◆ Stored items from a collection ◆
:::

(** One round of the re-insertion loop returns: the copy has more slots
    than the old table has live entries, so one of them is empty. *)
Lemma expand_step_returns (fuel : nat) (old copy : Table K V) (i : nat)
    (ptr : Table_Entry K V) (k1 : Z) :
  copied_upto key_eqb old copy i ->
  Forall (fun e => sign e <> TOMBSTONE) (slots copy) ->
  0 <= k1 <= 63 -> capacity copy = 2 ^ k1 -> entries copy <> NULL ->
  capacity copy <> count copy ->
  (length (Iteration.live_pairs (slots old)) < Z.to_nat (capacity copy))%nat ->
  (Z.to_nat (capacity copy) <= fuel)%nat ->
  exists copy',
    expand_step key_eqb fuel ptr copy = Ok copy' /\
    Forall (fun e => sign e <> TOMBSTONE) (slots copy').
Proof.
  intros (Hinv & Hh & Hholds) Hnt Hk1 Hpow Hent Hcount Hlive Hfuel.
  unfold expand_step.
  destruct (table_is_sentinel_entry ptr) eqn:Esent; cbn [negb]; [exists copy; auto |].
  assert (Hempty : exists j e, slots copy !! j = Some e /\ sign e = EMPTY).
  { apply empty_slot_exists; [| exact Hnt].
    rewrite (inv_length _ _ Hinv).
    eapply Nat.le_lt_trans; [| exact Hlive].
    apply (live_pairs_length_le old copy Hinv).
    intros k v Hkv. apply live_pairs_in. apply Hholds in Hkv.
    destruct Hkv as (j & e & _ & Hrest). exists j, e. exact Hrest. }
  destruct (find_entry_sign_returns copy (key ptr) (sign ptr) k1 fuel Hk1 Hpow
              (inv_length _ _ Hinv) Hent Hcount Hempty Hfuel)
    as (s & e & -> & _ & -> & _).
  eexists. split; [reflexivity |]. cbn [slots].
  apply Forall_insert; [exact Hnt |]. cbn [sign].
  unfold table_is_sentinel_entry in Esent. apply orb_false_iff in Esent.
  apply Z.eqb_neq. exact (proj2 Esent).
Qed.

Lemma expand_loop_returns (fuel : nat) (old : Table K V) (k1 : Z) (n : nat) :
  (forall j e, slots old !! j = Some e -> table_is_sentinel_entry e = false ->
               sign e = live_signature old (key e)) ->
  (forall j1 j2 e1 e2,
     slots old !! j1 = Some e1 -> slots old !! j2 = Some e2 ->
     table_is_sentinel_entry e1 = false -> table_is_sentinel_entry e2 = false ->
     key e1 = key e2 -> j1 = j2) ->
  0 <= k1 <= 63 ->
  forall (i : nat) (copy : Table K V),
    copied_upto key_eqb old copy i ->
    Forall (fun e => sign e <> TOMBSTONE) (slots copy) ->
    capacity copy = 2 ^ k1 -> entries copy <> NULL ->
    capacity copy <> count copy ->
    (length (Iteration.live_pairs (slots old)) < Z.to_nat (capacity copy))%nat ->
    (Z.to_nat (capacity copy) <= fuel)%nat ->
    (i + n <= length (slots old))%nat ->
    exists copy',
      expand_loop key_eqb fuel (slots old) i n copy = Ok copy' /\
      Forall (fun e => sign e <> TOMBSTONE) (slots copy').
Proof.
  intros Hsign_old Hdist_old Hk1.
  induction n as [| n IH]; intros i copy Hcopied Hnt Hpow Hent Hcount Hlive Hfuel Hin;
    cbn [expand_loop]; [exists copy; auto |].
  destruct (lookup_lt_is_Some_2 (slots old) i ltac:(lia)) as [ptr Hptr]. rewrite Hptr.
  destruct (expand_step_returns fuel old copy i ptr k1 Hcopied Hnt Hk1 Hpow Hent Hcount
              Hlive Hfuel) as (copy1 & Estep & Hnt1).
  rewrite Estep.
  pose proof (expand_step_copied fuel old copy copy1 i ptr Hsign_old Hdist_old
                Hcopied Hptr Estep) as Hcopied1.
  destruct (expand_step_fields key_eqb _ _ _ _ Estep) as (Hc1 & Hcap1 & Hent1 & _).
  apply (IH (S i) copy1 Hcopied1 Hnt1); rewrite ?Hcap1, ?Hent1, ?Hc1; try assumption.
  lia.
Qed.

(** [table_expand] returns when the allocator does, the new capacity is a
    power of two above the count, and no slot is a tombstone. *)
Lemma table_expand_returns (fuel : nat) (table : Table K V) (m : list (K * V))
    (j : Z) (w : World) :
  represents key_eqb table m ->
  1 <= j <= 63 ->
  0 <= capacity table <= 2 ^ j ->
  count table < 2 ^ j ->
  2 ^ j * sizeof_Table_Entry < 2 ^ 64 ->
  allocator_alloc w (allocator table) (wrap (2 ^ j * sizeof_Table_Entry))
                  alignof_Table_Entry <> NULL ->
  (Z.to_nat (2 ^ j) <= fuel)%nat ->
  exists table' w',
    table_expand key_eqb allocator_alloc fuel table (2 ^ j) w = Ok (table', w') /\
    Forall (fun e => sign e <> TOMBSTONE) (slots table').
Proof.
  intros Hrep Hj Hcap Hcount Hsize Halloc Hfuel.
  assert (Hpos : 0 < 2 ^ j) by (apply Z.pow_pos_nonneg; lia).
  assert (H64 : 2 ^ j < 2 ^ 64) by (apply Z.pow_lt_mono_r; lia).
  unfold table_expand.
  replace (2 ^ j =? 0) with false by (symmetry; apply Z.eqb_neq; lia).
  replace (2 ^ j <? capacity table) with false by (symmetry; apply Z.ltb_ge; lia).
  rewrite (nextpow2_pow2 j Hj). unfold mem_alloc.
  replace (_ =? NULL) with false by (symmetry; apply Z.eqb_neq; exact Halloc).
  replace (2 ^ 64 <=? _) with false by (symmetry; apply Z.leb_gt; exact Hsize).
  set (copy0 := mkTable (count table) _ (2 ^ j) (allocator table) (hash_func table) _).
  assert (Hold : (forall j e, slots table !! j = Some e -> table_is_sentinel_entry e = false ->
                     sign e = live_signature table (key e)) /\
                 (forall j1 j2 e1 e2,
                     slots table !! j1 = Some e1 -> slots table !! j2 = Some e2 ->
                     table_is_sentinel_entry e1 = false ->
                     table_is_sentinel_entry e2 = false ->
                     key e1 = key e2 -> j1 = j2) /\
                 length (slots table) = Z.to_nat (capacity table)).
  { destruct (Z.eq_dec (capacity table) 0) as [Hz | Hnz].
    - rewrite (rep_null _ _ _ Hrep Hz), Hz.
      split; [| split]; [intros j0 e He; rewrite lookup_nil in He; discriminate
                        | intros j1 j2 e1 e2 He; rewrite lookup_nil in He; discriminate
                        | reflexivity].
    - pose proof (rep_slots _ _ _ Hrep Hnz) as Hinv.
      split; [| split];
        [exact (inv_sign _ _ Hinv) | exact (inv_distinct _ _ Hinv) | exact (inv_length _ _ Hinv)]. }
  destruct Hold as (Hsign_old & Hdist_old & Hlen_old).
  assert (Hzero : forall j0 e, slots copy0 !! j0 = Some e -> e = zero_entry).
  { intros j0 e He. unfold copy0 in He. cbn [slots] in He.
    apply lookup_replicate in He. exact (proj1 He). }
  assert (Hcopied0 : copied_upto key_eqb table copy0 0).
  { split; [constructor |].
    - cbn [capacity copy0]. lia.
    - unfold copy0. cbn [slots capacity]. apply length_replicate.
    - intros j0 e He Hl. rewrite (Hzero j0 e He) in Hl. discriminate.
    - intros j1 j2 e1 e2 He1 _ Hl1. rewrite (Hzero j1 e1 He1) in Hl1. discriminate.
    - intros j0 e He Hl. rewrite (Hzero j0 e He) in Hl. discriminate.
    - split; [reflexivity |]. intros k v. split.
      + intros (j0 & e & He & Hl & _). rewrite (Hzero j0 e He) in Hl. discriminate.
      + intros (j0 & e & Hj0 & _). lia. }
  destruct (live_pairs_represents table m Hrep) as [_ Hlive].
  destruct (expand_loop_returns fuel table j (Z.to_nat (capacity table))
              Hsign_old Hdist_old ltac:(lia) 0%nat copy0 Hcopied0) as (copy' & -> & Hnt').
  - apply Forall_forall. intros e He. apply list_elem_of_lookup in He.
    destruct He as [j0 He]. rewrite (Hzero j0 e He). discriminate.
  - reflexivity.
  - cbn [entries copy0]. exact Halloc.
  - cbn [capacity count copy0]. lia.
  - cbn [capacity copy0]. lia.
  - cbn [capacity copy0]. exact Hfuel.
  - lia.
  - eexists _, _. split; [reflexivity | exact Hnt'].
Qed.

(** The growth check returns, and leaves at most [3 * count + 8] slots. *)
Lemma grow_check_returns (fuel : nat) (table : Table K V) (m : list (K * V))
    (w : World) (B : Z) :
  represents key_eqb table m ->
  load_invariant table ->
  Forall (fun e => sign e <> TOMBSTONE) (slots table) ->
  capacity table <= 3 * count table + 8 ->
  3 * count table + 8 <= B -> B <= 2 ^ 57 ->
  0 < sizeof_Table_Entry -> B * sizeof_Table_Entry < 2 ^ 64 ->
  (forall w a size align, allocator_alloc w a size align <> NULL) ->
  (Z.to_nat B <= fuel)%nat ->
  exists table1 w1,
    table_grow_check key_eqb allocator_alloc fuel table w = Ok (table1, w1) /\
    Forall (fun e => sign e <> TOMBSTONE) (slots table1) /\
    capacity table1 <= 3 * count table + 8.
Proof.
  intros Hrep Hload Hnt Hsmall HB HB57 Hsz Hfit Halloc Hfuel.
  change (2 ^ 57) with 144115188075855872 in HB57.
  assert (Hc : 0 <= count table) by exact (proj1 Hload).
  assert (Hcap0 : 0 <= capacity table).
  { destruct Hload as [_ [[-> _] | (k & Hk & -> & _)]]; [lia |].
    apply Z.lt_le_incl, Z.pow_pos_nonneg; lia. }
  unfold table_grow_check, LOAD_FACTOR, MIN_CAPACITY.
  rewrite !wrap_small by (change (2 ^ 64) with 18446744073709551616; lia).
  destruct (_ >=? _) eqn:Echk; [| exists table, w; auto].
  apply Z.geb_le in Echk.
  assert (Hexp : forall j, 1 <= j <= 63 -> capacity table <= 2 ^ j -> count table < 2 ^ j ->
            2 ^ j <= 3 * count table + 8 ->
            exists table1 w1,
              table_expand key_eqb allocator_alloc fuel table (2 ^ j) w = Ok (table1, w1) /\
              Forall (fun e => sign e <> TOMBSTONE) (slots table1) /\
              capacity table1 <= 3 * count table + 8).
  { intros j Hj Hle Hcnt Hb.
    assert (Hpos : 0 < 2 ^ j) by (apply Z.pow_pos_nonneg; lia).
    destruct (table_expand_returns fuel table m j w Hrep Hj ltac:(lia) Hcnt
                ltac:(nia) (Halloc _ _ _ _) ltac:(lia)) as (table1 & w1 & Hret & Hnt1).
    exists table1, w1. split; [exact Hret |]. split; [exact Hnt1 |].
    destruct (table_expand_fields key_eqb allocator_alloc _ _ _ _ _ _ Hret) as (_ & Hcap & _).
    rewrite Hcap, (nextpow2_pow2 j Hj). exact Hb. }
  destruct Hload as [_ [[Hz Hcz] | (k & Hk & Hpow & Hlf)]].
  - rewrite Hz. change (0 >=? 8) with false. cbv iota.
    change 8 with (2 ^ 3). apply Hexp; rewrite ?Hz, ?Hcz; cbn; lia.
  - pose proof (pow2_ge_8 k ltac:(lia)) as H8.
    replace (capacity table >=? 8) with true by (symmetry; apply Z.geb_le; lia).
    rewrite Hpow, Z.shiftl_mul_pow2 by lia.
    replace (2 ^ k * 2 ^ 1) with (2 ^ (k + 1)) by (rewrite Z.pow_add_r by lia; reflexivity).
    assert (Hdouble : 2 ^ (k + 1) = 2 * 2 ^ k).
    { rewrite Z.pow_add_r by lia. change (2 ^ 1) with 2. lia. }
    assert (Hk1 : k + 1 <= 57).
    { destruct (Z_le_gt_dec (k + 1) 57) as [Hle | Hgt]; [exact Hle | exfalso].
      assert (2 ^ 58 <= 2 ^ (k + 1)) by (apply Z.pow_le_mono_r; lia).
      change (2 ^ 58) with 288230376151711744 in *. unfold LOAD_FACTOR in *. lia. }
    assert (H64 : 2 ^ (k + 1) < 2 ^ 64) by (apply Z.pow_lt_mono_r; lia).
    rewrite (wrap_small (2 ^ (k + 1))) by lia.
    unfold LOAD_FACTOR in Hlf.
    apply Hexp; lia.
Qed.

(** The slot search of [table_create_entry] returns on a table that is
    ready for an insertion and has no tombstone. *)
Lemma claim_entry_returns (fuel : nat) (table : Table K V) (m : list (K * V)) (k : K) :
  represents key_eqb table m ->
  insert_ready table ->
  Forall (fun e => sign e <> TOMBSTONE) (slots table) ->
  (Z.to_nat (capacity table) <= fuel)%nat ->
  exists i table2,
    table_claim_entry key_eqb fuel table k = Ok (i, table2) /\
    Forall (fun e => sign e <> TOMBSTONE) (slots table2).
Proof.
  intros Hrep [Hc (k1 & Hk1 & Hpow & Hlf)] Hnt Hfuel.
  pose proof (pow2_ge_8 k1 ltac:(lia)) as H8. unfold LOAD_FACTOR in Hlf.
  assert (Hnz : capacity table <> 0) by lia.
  pose proof (rep_slots _ _ _ Hrep Hnz) as Hinv.
  destruct (live_pairs_represents table m Hrep) as [_ Hlive].
  assert (Hempty : exists j e, slots table !! j = Some e /\ sign e = EMPTY).
  { apply empty_slot_exists; [| exact Hnt]. rewrite (inv_length _ _ Hinv). lia. }
  unfold table_claim_entry.
  destruct (find_entry_sign_returns table k (table_create_signature (wrap (hash_func table k)))
              k1 fuel ltac:(lia) Hpow (inv_length _ _ Hinv) (rep_entries _ _ _ Hrep Hnz)
              ltac:(lia) Hempty Hfuel) as (s & e & -> & _ & -> & _).
  destruct (table_is_sentinel_entry e); eexists _, _; (split; [reflexivity |]);
    [| exact Hnt].
  cbn [slots]. apply Forall_insert; [exact Hnt |]. cbn [sign].
  exact (live_signature_not_tombstone table k).
Qed.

:::

Out of the entries, report each line that contains the word "Hlive".

  intros (Hinv & Hh & Hholds) Hnt Hk1 Hpow Hent Hcount Hlive Hfuel.
    eapply Nat.le_lt_trans; [| exact Hlive].
  induction n as [| n IH]; intros i copy Hcopied Hnt Hpow Hent Hcount Hlive Hfuel Hin;
              Hlive Hfuel) as (copy1 & Estep & Hnt1).
  destruct (live_pairs_represents table m Hrep) as [_ Hlive].
  destruct (live_pairs_represents table m Hrep) as [_ Hlive].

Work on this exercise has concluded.